§ GOAL OF THE EXERCISE
Scan the records below for the line with "Lemma wp_push_ctx g" and the line with "apply wp_LD_PUSH. intros c". Repeat those two lines and every line between them exactly, and nothing else.

▬▬▬

(** *** Links *)

(** The collection on top takes an element. *)
Lemma linked_set f f' fs s i r x x' :
  linked (f :: fs) s -> s.(ld_ctx).(items) = i :: r -> node_at i s.(ld_document) = Some x ->
  frame_ok (node_count s.(ld_document)) f' x' ->
  linked (f' :: fs) (set_document (set_node i x' s.(ld_document)) s).
Proof.
  intros [H1 H2 H3 H4] Ec Hx Hf. rewrite Ec in *. set (d := ld_document s) in *.
  apply Forall2_cons in H1 as [_ H1]. pose proof (node_at_ref _ _ _ Hx) as Hr. unfold ref_ok in Hr.
  pose proof (NoDup_cons_1_1 _ _ H2) as Hni.
  constructor; cbn; fold d; rewrite ?node_count_set, ?Ec; try done.
  - constructor.
    + exists x'. rewrite node_count_set. split; [by eapply node_at_set_same|done].
    + clear - H1 Hni Hr. induction H1 as [|g j gs js (y & Hy & Hg) _ IH]; [constructor|].
      rewrite not_elem_of_cons in Hni. destruct Hni as [Hne Hni]. constructor; [|auto].
      exists y. rewrite node_count_set, node_at_set_other by (done || lia). done.
  - intros j y Hy Hj. rewrite not_elem_of_cons in Hj. destruct Hj as [Hne Hj].
    rewrite node_at_set_other in Hy by (done || lia). eapply H3; [done|].
    by rewrite not_elem_of_cons.
Qed.

Lemma ref_nonzero c k : ref_ok c k -> (k =? 0) = false.
Proof. unfold ref_ok. lia. Qed.

(** A key, or the value of the key on top. *)
Lemma wp_add_to_pairs (c i : Z) f ps sty x s (Q : stack yaml_node_pair_t -> loader -> Prop) :
  x.(node_data) = YAML_MAPPING_NODE ps sty -> frame_ok c f x -> ref_ok c i ->
  (forall ps', frame_ok c (advance f) (with_data (YAML_MAPPING_NODE ps' sty) x) -> Q ps' s) ->
  wp F (add_to_pairs i ps) Q ld_failed s.
Proof.
  intros Hx Hf Hi HQ. unfold frame_ok in Hf. rewrite Hx in Hf.
  assert (forall r, Forall (pair_full c) r -> f = FKey -> ps.(items) = r ->
    wp F (STACK_LIMIT ps;; LD_PUSH sizeof_pair ps (mkPair i 0)) Q ld_failed s) as Hpush.
  { intros r Hr -> Er. wp_step. apply wp_STACK_LIMIT, wp_LD_PUSH. intros ps' Hps. apply HQ.
    exists i, r. cbn. by rewrite (stack_push_items _ _ _ _ Hps), Er. }
  unfold add_to_pairs. destruct f; [done| |].
  - destruct (items ps) as [|[k v] r] eqn:Er; [by eapply Hpush|].
    apply Forall_cons in Hf as [[Hk Hv] Hr]. cbn in Hk, Hv |- *.
    rewrite (ref_nonzero _ _ Hk), (ref_nonzero _ _ Hv). cbn.
    apply (Hpush (mkPair k v :: r)); [by constructor|done|done].
  - destruct Hf as (k & r & Er & Hk & Hr). rewrite Er. cbn. rewrite (ref_nonzero _ _ Hk). cbn. wp_steps.
    apply HQ. cbn. by constructor.
Qed.

Lemma wp_load_node_add f fs s i (Q : unit -> loader -> Prop) :
  linked (f :: fs) s -> ref_ok (node_count s.(ld_document)) i ->
  (forall s', linked (advance f :: fs) s' -> s'.(ld_parser) = s.(ld_parser) ->
     s'.(ld_ctx) = s.(ld_ctx) ->
     (forall j, j ∉ s.(ld_ctx).(items) -> node_at j s'.(ld_document) = node_at j s.(ld_document)) ->
     Q tt s') ->
  wp F (yaml_parser_load_node_add i) Q ld_failed s.
Proof.
  intros Hl Hi HQ. unfold yaml_parser_load_node_add, set_node_data. wp_steps.
  pose proof (lk_ctx _ _ Hl) as Hc. destruct (items (ld_ctx s)) as [|j r] eqn:Ec; [by inversion Hc|].
  apply Forall2_cons in Hc as [(x & Hx & Hf) _]. wp_steps. rewrite Hx. cbn [deref]. wp_steps.
  pose proof (node_at_ref _ _ _ Hx) as Hr. unfold ref_ok in Hr.
  assert (forall x', frame_ok (node_count s.(ld_document)) (advance f) x' ->
    Q tt (set_document (set_node j x' s.(ld_document)) s)) as Hset.
  { intros x' Hx'. apply HQ; try done; [by eapply linked_set|]. intros k Hk. cbn.
    apply node_at_set_other; [|lia]. intros ->. apply Hk. by left. }
  destruct (node_data x) as [| |ps sty|ps sty] eqn:En.
  - unfold frame_ok in Hf. rewrite En in Hf. by destruct f.
  - unfold frame_ok in Hf. rewrite En in Hf. by destruct f.
  - wp_step. apply wp_STACK_LIMIT. wp_step. apply wp_LD_PUSH. intros ps' Hps. wp_step. apply Hset.
    unfold frame_ok in *. rewrite En in Hf. destruct f; try done. cbn.
    rewrite (stack_push_items _ _ _ _ Hps). by constructor.
  - wp_step. eapply wp_add_to_pairs; [done|done|done|]. intros ps' Hps. wp_step. by apply Hset.
Qed.

(** The node of a document, whether or not there is a collection around it. *)
Definition advance_top (fs : list frame) : list frame :=
  match fs with [] => [] | f :: r => advance f :: r end.

Lemma wp_link_node fs s i (Q : unit -> loader -> Prop) :
  linked fs s -> ref_ok (node_count s.(ld_document)) i ->
  (forall s', linked (advance_top fs) s' -> s'.(ld_parser) = s.(ld_parser) ->
     s'.(ld_ctx) = s.(ld_ctx) ->
     (forall j, j ∉ s.(ld_ctx).(items) -> node_at j s'.(ld_document) = node_at j s.(ld_document)) ->
     Q tt s') ->
  wp F (yaml_parser_load_node_add i) Q ld_failed s.
Proof.
  destruct fs as [|f fs]; [|apply wp_load_node_add]. intros Hl Hi HQ.
  unfold yaml_parser_load_node_add. wp_steps. pose proof (lk_ctx _ _ Hl) as Hc.
  destruct (items (ld_ctx s)); [|by inversion Hc]. wp_steps. by apply HQ.
Qed.

Lemma wp_push_ctx g fs s i (Q : unit -> loader -> Prop) :
  linked fs s -> in_frame s.(ld_document) g i -> i ∉ s.(ld_ctx).(items) ->
  (forall s', linked (g :: fs) s' -> s'.(ld_parser) = s.(ld_parser) ->
     s'.(ld_document) = s.(ld_document) -> Q tt s') ->
  wp F (push_ctx i) Q ld_failed s.
Proof.
  intros [H1 H2 H3 H4] Hg Hi HQ. unfold push_ctx. wp_step. apply wp_gets. wp_step. apply wp_STACK_LIMIT. wp_step.
  apply wp_LD_PUSH. intros c Hc. wp_step. apply HQ; try done.
  constructor; cbn; rewrite ?(stack_push_items _ _ _ _ Hc); try done; [by constructor|by constructor|].
  intros j x Hx Hj. rewrite not_elem_of_cons in Hj. by eapply H3; [|apply Hj].
Qed.

(** *** The handlers *)

Definition stepped (fs : list frame) (s : loader) (s' : loader) : Prop :=
  linked fs s' /\ s'.(ld_parser) = s.(ld_parser)
  /\ s'.(ld_document).(nodes).(items) <> [].

Lemma node_at_nonempty i d x : node_at i d = Some x -> d.(nodes).(items) <> [].
Proof.
  unfold node_at, document_nodes. intros H E. rewrite E in H. by destruct (0 <? i).
Qed.

Lemma wp_load_scalar fs s anchor tag value len style sm em :
  linked fs s ->
  wp F (yaml_parser_load_scalar anchor tag value len style sm em)
    (fun _ s' => stepped (advance_top fs) s s') ld_failed s.
Proof.
  intros Hl. unfold yaml_parser_load_scalar, limit_nodes. wp_steps. apply wp_STACK_LIMIT. wp_step.
  eapply wp_add_node; [done|done|]. intros s1 i H1 E1 N1 X1 C1. wp_step.
  eapply wp_register_anchor; [done|done|]. intros s2 H2 E2 D2 C2.
  assert (node_at i s2.(ld_document) = Some (NODE_INIT (YAML_SCALAR_NODE value len style)
            (node_tag_or YAML_DEFAULT_SCALAR_TAG tag) sm em)) as X2 by by rewrite D2.
  eapply wp_link_node; [done|by eapply node_at_ref|]. intros s3 H3 E3 C3 O3.
  split_and!; [done|congruence|]. eapply node_at_nonempty. rewrite O3; [exact X2|]. by rewrite C2.
Qed.

(** The start of a collection. *)
Lemma wp_load_collection g fs s anchor n :
  linked fs s -> (forall c, node_ok c n) -> (forall c, frame_ok c g n) ->
  wp F (index ← add_node n; yaml_parser_register_anchor index anchor;;
        yaml_parser_load_node_add index;; push_ctx index)
    (fun _ s' => stepped (g :: advance_top fs) s s') ld_failed s.
Proof.
  intros Hl Hn Hg. wp_step. eapply wp_add_node; [done|done|]. intros s1 i H1 E1 N1 X1 C1. wp_step.
  eapply wp_register_anchor; [done|done|]. intros s2 H2 E2 D2 C2. wp_step.
  assert (node_at i s2.(ld_document) = Some n) as X2 by by rewrite D2.
  eapply wp_link_node; [done|by eapply node_at_ref|]. intros s3 H3 E3 C3 O3.
  assert (node_at i s3.(ld_document) = Some n) as X3 by (rewrite O3; [exact X2|by rewrite C2]).
  eapply (wp_push_ctx g); [done|by exists n|by rewrite C3, C2|]. intros s4 H4 E4 D4.
  split_and!; [done|congruence|]. eapply node_at_nonempty. by rewrite D4.
Qed.
Lemma cp_LD_PUSH {X} sz (x : stack X) v (Q : stack X -> loader -> Prop) s :
  (forall x', stack_push sz x v = Some x' -> Q x' s) -> wp strict (LD_PUSH sz x v) Q E s.
Proof using HE.
  intros H. unfold LD_PUSH. destruct (stack_push _ _ _); [wp_steps; by apply H|apply cp_memory_error].
Qed.

Lemma cp_add_node h p N A C n (Q : Z -> loader -> Prop) s :
  holds h p N A C s ->
  (forall s', holds h p (N ++ [view_node n]) A C s' -> Q (Z.of_nat (length N) + 1) s') ->
  wp strict (limit_nodes;; add_node n) Q E s.
Proof using HE.
  intros [H1 H2 H3 H4 H5 H6] HQ. unfold limit_nodes, add_node. wp_steps. apply cp_STACK_LIMIT. wp_steps.
  apply cp_LD_PUSH. intros x Hx. wp_steps.
  assert (node_count (set_nodes x s.(ld_document)) = Z.of_nat (length N) + 1) as Hc.
  { rewrite <- H3, view_length. by apply (push_lookup _ _ _ _ Hx). }
  change (node_count (ld_document _)) with (node_count (set_nodes x s.(ld_document))). rewrite Hc. apply HQ.
  constructor; try done. unfold view_nodes. cbn. rewrite (document_nodes_push _ _ _ _ Hx).
  rewrite map_app, <- H3. done.
Qed.

Lemma cp_register h p N A C a i x (Q : unit -> loader -> Prop) s :
  holds h p N A C s -> 0 < i -> N !! place i = Some x ->
  (forall s' A', declare a i x.(cn_start) A = inr A' -> holds h p N A' C s' -> Q tt s') ->
  (forall e s', declare a i x.(cn_start) A = inl e -> s'.(ld_parser) = record_error e p -> E s') ->
  wp strict (yaml_parser_register_anchor i a) Q E s.
Proof using HE.
  intros [H1 H2 H3 H4 H5 H6] Hi Hx HQ HF. unfold yaml_parser_register_anchor.
  destruct a as [a|]; [|wp_steps; by eapply HQ].
  rewrite <- H3, view_lookup in Hx by done. destruct (node_at i s.(ld_document)) as [n|] eqn:En; [|done].
  cbn in Hx. injection Hx as <-. cbn in HQ, HF. wp_steps. rewrite En. cbn [deref]. wp_steps.
  change (find_alias a (ld_aliases s)) with (named a (rev s.(ld_aliases).(items))). rewrite H4.
  destruct (named a A) as [f|] eqn:Ef.
  - apply wp_on_parser. wp_steps. apply (HF _ _ eq_refl). by rewrite <- H2.
  - wp_step. apply cp_LD_PUSH. intros st Hst. wp_steps. eapply HQ; [done|]. constructor; try done.
    + cbn. rewrite (stack_push_items _ _ _ _ Hst). cbn. by rewrite H4.
    + apply Forall_app. split; [done|]. by repeat constructor.
Qed.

▬▬▬

§ OUTPUT
Lemma wp_push_ctx g fs s i (Q : unit -> loader -> Prop) :
  linked fs s -> in_frame s.(ld_document) g i -> i ∉ s.(ld_ctx).(items) ->
  (forall s', linked (g :: fs) s' -> s'.(ld_parser) = s.(ld_parser) ->
     s'.(ld_document) = s.(ld_document) -> Q tt s') ->
  wp F (push_ctx i) Q ld_failed s.
Proof.
  intros [H1 H2 H3 H4] Hg Hi HQ. unfold push_ctx. wp_step. apply wp_gets. wp_step. apply wp_STACK_LIMIT. wp_step.
  apply wp_LD_PUSH. intros c Hc. wp_step. apply HQ; try done.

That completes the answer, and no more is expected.